Of course, the monitoring signal may influence the detectability of the data signals at the receiving end of the optical trail 16. As well, the data signals also have reflections on their way along the optical trail 16 which may influence the detectability of the optical characteristics of the optical trail 16 by the OTDR 25.

In order to reduce the afore-described impacts of the monitoring signal on the data signals and vice versa, the following measures are taken.

As can be taken from FIG. 4, the power spectral density of the monitoring signal is small compared to the power spectral density of the data signals. For example, the power spectral density of the monitoring signal may amount to about 2 percent of the power spectral density of the data signals. At the same time, the monitoring signal is widely spread along the wavelength s.

For that purpose, the OTDR 25 and the optical filter 23 are adapted such that the monitoring signal is generated over a wide spread area of the wavelengths w, and that it has a low power spectral density compared to the data signals. Thus, the monitoring signal is present in most or all of the one or more data transmission channels on the optical trail 16 of the optical network configuration 12 without having a significant influence on the data signals within these channels.

In a first embodiment, the monitoring signal comprises single pulses having a duration of e.g. 300 ns and being sent e.g. every 500 □s. Under defined conditions, this monitoring signal should result in a signal received by the OTDR 25 that is predictable. However, due to defects or the like on the optical trail 16, the actually received signal may be different. As already outlined, known algorithms may be used to evaluate the optical characteristics of the optical trail 16 based on the actually received signals.
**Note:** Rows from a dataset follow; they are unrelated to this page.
Lemma data_block_valid_exact_witness :
  ∃ r w', ext4_data_block_valid demo_es 10 31 demo_zones = Ret r w' ∧ r = false ∧
  s_last_error_block w' = 10.
Proof.
  destruct (data_block_valid_exact demo_es 10 31 demo_zones) as (r & w' & H & _ & _ & He);
    [vm_compute; intuition congruence|done|done|done|].
  exists r, w'. split; [exact H|]. vm_compute in H. by injection H as <- <-.
Defined.

(** C28: adding a zone that no existing zone starts inside of
    keeps the tree sorted and disjoint and adds exactly its blocks, extending,
    merging or linking entries as needed; a failed allocation leaves the zones as
    they were and is reported. *)
Theorem add_system_zone_exact (RB : RbLib) start cnt w :
  let l := inorder (system_blks w) in
  zacct w → zlist_ok l → no_straddle start cnt l → 0 ≤ start → 0 < cnt → start + cnt < 2 ^ 64 →
  zsum l + cnt < 2 ^ 32 →
  ∃ r w', add_system_zone start cnt w = Ret r w' ∧ zacct w' ∧
  zlist_ok (inorder (system_blks w')) ∧
  (r = 0 ∧ (∀ b, in_zone (inorder (system_blks w')) b ↔ in_zone l b ∨ start ≤ b < start + cnt) ∨
   r = - ENOMEM ∧ false ∈ z_alloc w ∧ inorder (system_blks w') = l).
Proof.
  intros l HA [Hrun Hsum] Hns H0 Hc H64 Hs.
  apply (wp_returns _ (λ r w', zacct w' ∧ zlist_ok (inorder (system_blks w')) ∧ _)).
  apply wp_add_system_zone; try done.
  - intros l' w' (A' & <- & _) [R1 R2 R3 R4]. split; [done|]. split; [split; [done|fold l in R4; lia]|].
    left. done.
  - intros w' Hf (A' & E & _). rewrite E. split; [done|]. split; [done|]. right. done.
Qed.

Lemma demo_zones_ok : zacct demo_zones ∧ zlist_ok (inorder (system_blks demo_zones)).
Proof.
  split; [split|split]; try (vm_compute; intuition congruence).
  - apply (bool_decide_unpack _). vm_compute. exact I.
  - repeat constructor.
Qed.

Lemma add_system_zone_exact_witness :
  ∃ r w', add_system_zone (RB := plain_rb) 5 35 demo_zones = Ret r w' ∧
  inorder (system_blks w') = [(3%positive, SZ 1 105)].
Proof.
  destruct (add_system_zone_exact plain_rb 5 35 demo_zones) as (r & w' & H & _);
    [apply demo_zones_ok|apply demo_zones_ok| |done|done|done|done|].
  - intros p z Hin. cbn in Hin. rewrite !elem_of_cons in Hin.
    destruct Hin as [Hin|[Hin|Hin]]; [injection Hin as -> ->; left; done|
      injection Hin as -> ->; right; done|by apply elem_of_nil in Hin].
  - exists r, w'. split; [exact H|]. vm_compute in H. by injection H as <- <-.
Defined.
In a second embodiment, a modulation of the monitoring signal is carried out which is based e.g. on a frequency swept sine wave. The received signals are examined stepwise at constant frequencies. As the interesting frequency range, the spectral range of the Fourier transform of the single pulse of the first embodiment may be used. Then, a Fourier transformation is applied. The described procedure, therefore, is comparable to the procedures usually performed by a network analyzer. As a result, the data signals almost have no influence on the monitoring signal.

In a third embodiment, the single pulses are modulated using a high frequency, for example 10 MHz. The received signals are then processed in a first step with regard to the detection of the high frequency in order to evaluate in a second step the modulated single pulses.

In further embodiments, the described possibilities may be used to generate digital bit patterns. The OTDR 25 then feeds these bit patterns into the optical trail 16 as the monitoring signal. Using known algorithms, it is then possible to evaluate the optical characteristics of the optical trail 16.

In all these embodiments, it is possible to detect the monitoring signal almost without any influence of the data signals. Therefore, the evaluation of the monitoring signal with regard to the characteristics of the optical trail 16 is almost not influenced by the data signals.